(** ** The two tables *)

(** C7. The record of [think_retrieval_strategy] carries the data source and
    the fallback that two fixed tables give for its strategy tag; the
    fallback entry holds the fallback's tag and the data source that the
    same table gives for that tag; [web] and [crm] have no fallback. *)
Theorem data_source_and_fallback_tables cm (q : pystr) (context : pydict) :
  (∃ s, sd_strategy_type (think_retrieval_strategy cm q context) = value s
        ∧ sd_data_source (think_retrieval_strategy cm q context)
          = _get_data_source_for_strategy s
        ∧ sd_fallback_strategy (think_retrieval_strategy cm q context)
          = _get_fallback_strategy s)
  ∧ _get_data_source_for_strategy VECTOR = "zilliz_cloud"
  ∧ _get_data_source_for_strategy KEYWORD = "opensearch"
  ∧ _get_data_source_for_strategy HYBRID = "zilliz_cloud"
  ∧ _get_data_source_for_strategy WEB = "duckduckgo"
  ∧ _get_data_source_for_strategy CRM = "crm_api"
  ∧ _get_fallback_strategy VECTOR
    = Some {| fb_strategy_type := "keyword"; fb_data_source := "opensearch" |}
  ∧ _get_fallback_strategy KEYWORD
    = Some {| fb_strategy_type := "web"; fb_data_source := "duckduckgo" |}
  ∧ _get_fallback_strategy HYBRID
    = Some {| fb_strategy_type := "keyword"; fb_data_source := "opensearch" |}
  ∧ _get_fallback_strategy WEB = None
  ∧ _get_fallback_strategy CRM = None
  ∧ (∀ s fb, _get_fallback_strategy s = Some fb →
       ∃ t, fallback_mapping s = Some t
            ∧ fb_strategy_type fb = value t
            ∧ fb_data_source fb = _get_data_source_for_strategy t).
Proof.
  split; [by eexists|]. repeat split; try reflexivity.
  intros s fb. unfold _get_fallback_strategy.
  destruct (fallback_mapping s) as [t|]; [|done].
  intros [= <-]. by exists t.
Qed.

(** ** No [crm] out of the selector *)

Lemma value_inj (s t : SearchStrategy) : value s = value t → s = t.
Proof. by destruct s, t. Qed.

Lemma SearchStrategy_of_value (s : SearchStrategy) : SearchStrategy_of (value s) = Ok s.
Proof. by destruct s. Qed.

Lemma strategy_record_think cm (q : pystr) (context : pydict) :
  strategy_record (think_retrieval_strategy cm q context) = Ok (chosen_strategy cm q context).
Proof.
  unfold strategy_record. cbn [think_retrieval_strategy sd_strategy_type].
  by rewrite SearchStrategy_of_value.
Qed.

(** ** Deduplication *)

Lemma dedup_loop_from (seen : gset pystr) (acc rs : list SearchResult) :
  (foldl dedup_step (seen, acc) rs).2 = acc ++ dedup_from seen rs.
Proof.
  revert seen acc. induction rs as [|r rs IH]; intros seen acc; simpl.
  - by rewrite app_nil_r.
  - unfold dedup_step at 2. simpl. case_bool_decide.
    + by rewrite IH, <- app_assoc.
    + apply IH.
Qed.

Lemma dedup_loop_spec (rs : list SearchResult) : (dedup_loop rs).2 = dedup_from ∅ rs.
Proof. unfold dedup_loop. by rewrite dedup_loop_from. Qed.

Lemma dedup_from_keys (seen : gset pystr) (rs : list SearchResult) (r : SearchResult) :
  r ∈ dedup_from seen rs → dedup_key r ∉ seen.
Proof.
  revert seen. induction rs as [|x rs IH]; intros seen; simpl; [by intros ?%elem_of_nil|].
  case_bool_decide as Hx.
  - intros [->|Hr]%elem_of_cons; [done|]. apply IH in Hr. set_solver.
  - apply IH.
Qed.

Lemma dedup_from_NoDup (seen : gset pystr) (rs : list SearchResult) :
  NoDup (dedup_key <$> dedup_from seen rs).
Proof.
  revert seen. induction rs as [|x rs IH]; intros seen; simpl; [constructor|].
  case_bool_decide as Hx; [|apply IH].
  rewrite fmap_cons. constructor; [|apply IH].
  intros (r & Hkey & Hr)%list_elem_of_fmap. apply dedup_from_keys in Hr. set_solver.
Qed.

Lemma dedup_from_sublist (seen : gset pystr) (rs : list SearchResult) :
  dedup_from seen rs `sublist_of` rs.
Proof.
  revert seen. induction rs as [|x rs IH]; intros seen; simpl; [constructor|].
  case_bool_decide; [by apply sublist_skip | by apply sublist_cons].
Qed.

Lemma dedup_from_first (seen : gset pystr) (rs : list SearchResult) (r : SearchResult) :
  r ∈ dedup_from seen rs → first_with_key rs r.
Proof.
  revert seen. induction rs as [|x rs IH]; intros seen; simpl; [by intros ?%elem_of_nil|].
  case_bool_decide as Hx.
  - intros [->|Hr]%elem_of_cons.
    + by exists [], rs.
    + pose proof (dedup_from_keys _ _ _ Hr) as Hnew.
      destruct (IH _ Hr) as (pre & post & -> & Hpre).
      exists (x :: pre), post. split; [done|]. constructor; [set_solver | done].
  - intros Hr. pose proof (dedup_from_keys _ _ _ Hr) as Hnew.
    destruct (IH _ Hr) as (pre & post & -> & Hpre).
    exists (x :: pre), post. split; [done|].
    constructor; [|done]. intros Heq. rewrite Heq in Hx. exact (Hnew Hx).
Qed.

Lemma dedup_from_complete (seen : gset pystr) (rs : list SearchResult) (r : SearchResult) :
  r ∈ rs → dedup_key r ∉ seen →
  ∃ r', r' ∈ dedup_from seen rs ∧ dedup_key r' = dedup_key r.
Proof.
  revert seen. induction rs as [|x rs IH]; intros seen; simpl; [by intros ?%elem_of_nil|].
  intros Hr Hnew. case_bool_decide as Hx.
  - destruct (decide (dedup_key x = dedup_key r)) as [Heq|Hne].
    + exists x. split; [by left | done].
    + apply elem_of_cons in Hr as [->|Hr]; [done|].
      destruct (IH ({[dedup_key x]} ∪ seen) Hr) as (r' & Hr' & Hk).
      { apply not_elem_of_union. split; [|done]. by intros ?%elem_of_singleton. }
      exists r'. split; [by right | done].
  - apply elem_of_cons in Hr as [->|Hr]; [done|]. by apply IH.
Qed.

Lemma dedup_from_id (seen : gset pystr) (rs : list SearchResult) :
  NoDup (dedup_key <$> rs) → Forall (λ r, dedup_key r ∉ seen) rs →
  dedup_from seen rs = rs.
Proof.
  revert seen. induction rs as [|x rs IH]; intros seen Hnd Hnew; simpl; [done|].
  rewrite fmap_cons in Hnd. apply NoDup_cons in Hnd as [Hx Hnd].
  apply Forall_cons in Hnew as [Hxnew Hnew].
  rewrite bool_decide_true by done. f_equal. apply IH; [done|].
  apply Forall_forall. intros r Hr. rewrite Forall_forall in Hnew.
  apply not_elem_of_union. split; [|by apply Hnew].
  intros Heq%elem_of_singleton. apply Hx. rewrite <- Heq. by apply list_elem_of_fmap_2.
Qed.

(** ** Sorting *)

Lemma Qltb_lt (x y : Q) : Qltb x y = true ↔ (x < y)%Q.
Proof.
  unfold Qltb. rewrite negb_true_iff, <- not_true_iff_false, Qle_bool_iff.
  split; [apply Qnot_le_lt | apply Qlt_not_le].
Qed.

Lemma Qltb_ge (x y : Q) : Qltb x y = false ↔ (y <= x)%Q.
Proof. unfold Qltb. by rewrite negb_false_iff, Qle_bool_iff. Qed.

Lemma insert_desc_perm (x : SearchResult) (l : list SearchResult) :
  insert_desc x l ≡ₚ x :: l.
Proof.
  induction l as [|y l IH]; simpl; [done|].
  destruct (Qltb _ _); [|done]. rewrite IH. apply Permutation_swap.
Qed.

Lemma sort_desc_perm (l : list SearchResult) : sort_desc l ≡ₚ l.
Proof.
  induction l as [|x l IH]; simpl; [done|].
  by rewrite insert_desc_perm, IH.
Qed.

Lemma insert_desc_sorted (x : SearchResult) (l : list SearchResult) :
  StronglySorted score_ge l → StronglySorted score_ge (insert_desc x l).
Proof.
  induction 1 as [|y l Hl IH Hy]; simpl; [repeat constructor|].
  destruct (Qltb (score_of x) (score_of y)) eqn:Hxy.
  - constructor; [done|]. rewrite insert_desc_perm. constructor; [|done].
    apply Qltb_lt in Hxy. by apply Qlt_le_weak.
  - apply Qltb_ge in Hxy. constructor; [by constructor|].
    constructor; [done|]. eapply Forall_impl; [exact Hy|].
    intros z Hz. unfold score_ge in *. by eapply Qle_trans.
Qed.

Lemma sort_desc_sorted (l : list SearchResult) : StronglySorted score_ge (sort_desc l).
Proof.
  induction l as [|x l IH]; simpl; [constructor | by apply insert_desc_sorted].
Qed.

Lemma sort_desc_id (l : list SearchResult) : StronglySorted score_ge l → sort_desc l = l.
Proof.
  induction 1 as [|x l Hl IH Hx]; simpl; [done|]. rewrite IH.
  destruct l as [|y l]; simpl; [done|].
  apply Forall_cons in Hx as [Hxy _]. apply Qltb_ge in Hxy. by rewrite Hxy.
Qed.

(** Stability: the results of one score stand in the sorted list as they
    stood before. *)
Lemma insert_desc_same_score (q : Q) (x : SearchResult) (l : list SearchResult) :
  List.filter (same_score q) (insert_desc x l)
  = List.filter (same_score q) (x :: l).
Proof.
  induction l as [|y l IH]; [done|]. cbn [insert_desc].
  destruct (Qltb (score_of x) (score_of y)) eqn:Hxy; [|done].
  cbn [List.filter] in *. rewrite IH.
  destruct (same_score q x) eqn:Hx; [|done].
  destruct (same_score q y) eqn:Hy; [|done].
  unfold same_score in *. apply Qeq_bool_iff in Hx, Hy. apply Qltb_lt in Hxy.
  rewrite Hx, Hy in Hxy. by apply Qlt_irrefl in Hxy.
Qed.

Lemma sort_desc_stable (q : Q) (l : list SearchResult) :
  List.filter (same_score q) (sort_desc l) = List.filter (same_score q) l.
Proof.
  induction l as [|x l IH]; [done|]. cbn [sort_desc foldr].
  rewrite insert_desc_same_score. cbn [List.filter]. fold (sort_desc l).
  by rewrite IH.
Qed.

(** ** Threshold and cut *)

Lemma passes_number (t : pyval) (q : Q) (r : SearchResult) :
  threshold_number t = Some q → py_ge (score_of r) t = Ok (Qle_bool q (score_of r)).
Proof. destruct t; intros [= <-]; done. Qed.

Lemma passes_true (t : pyval) (r : SearchResult) :
  passes t r = true ↔ py_ge (score_of r) t = Ok true.
Proof.
  unfold passes. destruct (py_ge (score_of r) t) as [[]|]; split; congruence.
Qed.

Lemma passes_le (t : pyval) (q : Q) (r : SearchResult) :
  threshold_number t = Some q → passes t r = true → (q <= score_of r)%Q.
Proof.
  intros Ht. unfold passes. rewrite (passes_number _ _ _ Ht). apply Qle_bool_iff.
Qed.

Lemma filter_ge_ok (t : pyval) (l out : list SearchResult) :
  filter_ge t l = Ok out → out = List.filter (passes t) l.
Proof.
  revert out. induction l as [|r l IH]; intros out; simpl; [by intros [= <-]|].
  unfold passes at 1. destruct (py_ge (score_of r) t) as [keep|]; simpl; [|done].
  destruct (filter_ge t l) as [rest|]; simpl; [|done].
  intros [= <-]. by rewrite (IH rest).
Qed.

Lemma filter_ge_number (t : pyval) (q : Q) (l : list SearchResult) :
  threshold_number t = Some q → filter_ge t l = Ok (List.filter (passes t) l).
Proof.
  intros Ht. induction l as [|r l IH]; simpl; [done|].
  unfold passes at 1. rewrite (passes_number _ _ _ Ht), IH. done.
Qed.

Lemma filter_ge_all (t : pyval) (l : list SearchResult) :
  Forall (λ r, passes t r = true) l → filter_ge t l = Ok l.
Proof.
  induction 1 as [|r l Hr _ IH]; simpl; [done|].
  apply passes_true in Hr. by rewrite Hr, IH.
Qed.

Lemma filter_sublist {A} (f : A → bool) (l : list A) : List.filter f l `sublist_of` l.
Proof.
  induction l as [|x l IH]; simpl; [constructor|].
  destruct (f x); [by apply sublist_skip | by apply sublist_cons].
Qed.

Lemma filter_Forall {A} (f : A → bool) (l : list A) :
  Forall (λ x, f x = true) (List.filter f l).
Proof.
  induction l as [|x l IH]; simpl; [constructor|].
  destruct (f x) eqn:Hx; [by constructor | done].
Qed.

Lemma filter_of_sublist {A} (f : A → bool) (l k : list A) :
  l `sublist_of` k → List.filter f l `sublist_of` List.filter f k.
Proof.
  induction 1 as [|x l k _ IH|x l k _ IH]; simpl; [constructor| |].
  - destruct (f x); [by apply sublist_skip | done].
  - destruct (f x); [by apply sublist_cons | done].
Qed.

Lemma StronglySorted_sublist {A} (R : relation A) (l k : list A) :
  l `sublist_of` k → StronglySorted R k → StronglySorted R l.
Proof.
  induction 1 as [|x l k Hlk IH|x l k Hlk IH]; [done| |].
  - intros [Hx Hk]%StronglySorted_cons. apply StronglySorted_cons. split; [|by apply IH].
    rewrite Forall_forall in Hx |- *. intros y Hy. apply Hx.
    by eapply sublist_subseteq.
  - intros [_ Hk]%StronglySorted_cons. by apply IH.
Qed.

Lemma prefix_is_sublist {A} (l k : list A) : l `prefix_of` k → l `sublist_of` k.
Proof. intros [k' ->]. by apply sublist_inserts_r. Qed.

Lemma slice_to_prefix {A} (l out : list A) (limit : pyval) :
  slice_to l limit = Ok out → out `prefix_of` l.
Proof.
  destruct limit; simpl; try done; intros [= <-]; [done|].
  destruct (0 <=? z)%Z; apply prefix_take.
Qed.

Lemma slice_to_nonneg {A} (l : list A) (z : Z) :
  (0 ≤ z)%Z → slice_to l (PyInt z) = Ok (take (Z.to_nat z) l).
Proof. intros Hz. simpl. apply Z.leb_le in Hz. by rewrite Hz. Qed.

Lemma slice_to_again {A} (l out : list A) (limit : pyval) :
  cuts_from_front limit → slice_to l limit = Ok out → slice_to out limit = Ok out.
Proof.
  destruct limit; simpl; try done; intros Hz.
  apply Z.leb_le in Hz. rewrite Hz. intros [= <-].
  by rewrite take_take, Nat.min_id.
Qed.

(** ** The post-processor *)

Lemma post_process_unfold (rs : list SearchResult) (strategy : RetrievalStrategy)
    (out : list SearchResult) :
  _post_process_results rs strategy = Ok out →
  slice_to (before_truncation rs strategy) (limit_of strategy) = Ok out.
Proof.
  unfold _post_process_results, before_truncation.
  fold (score_threshold_of strategy). fold (limit_of strategy).
  destruct (filter_ge _ _) as [filtered|] eqn:Hf; simpl; [|done].
  apply filter_ge_ok in Hf. by subst.
Qed.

Your task: Wherever the word "that" turns up in the records, copy out the line it is on.

Exercise solution:
    the fallback that two fixed tables give for its strategy tag; the
    fallback entry holds the fallback's tag and the data source that the
    same table gives for that tag; [web] and [crm] have no fallback. *)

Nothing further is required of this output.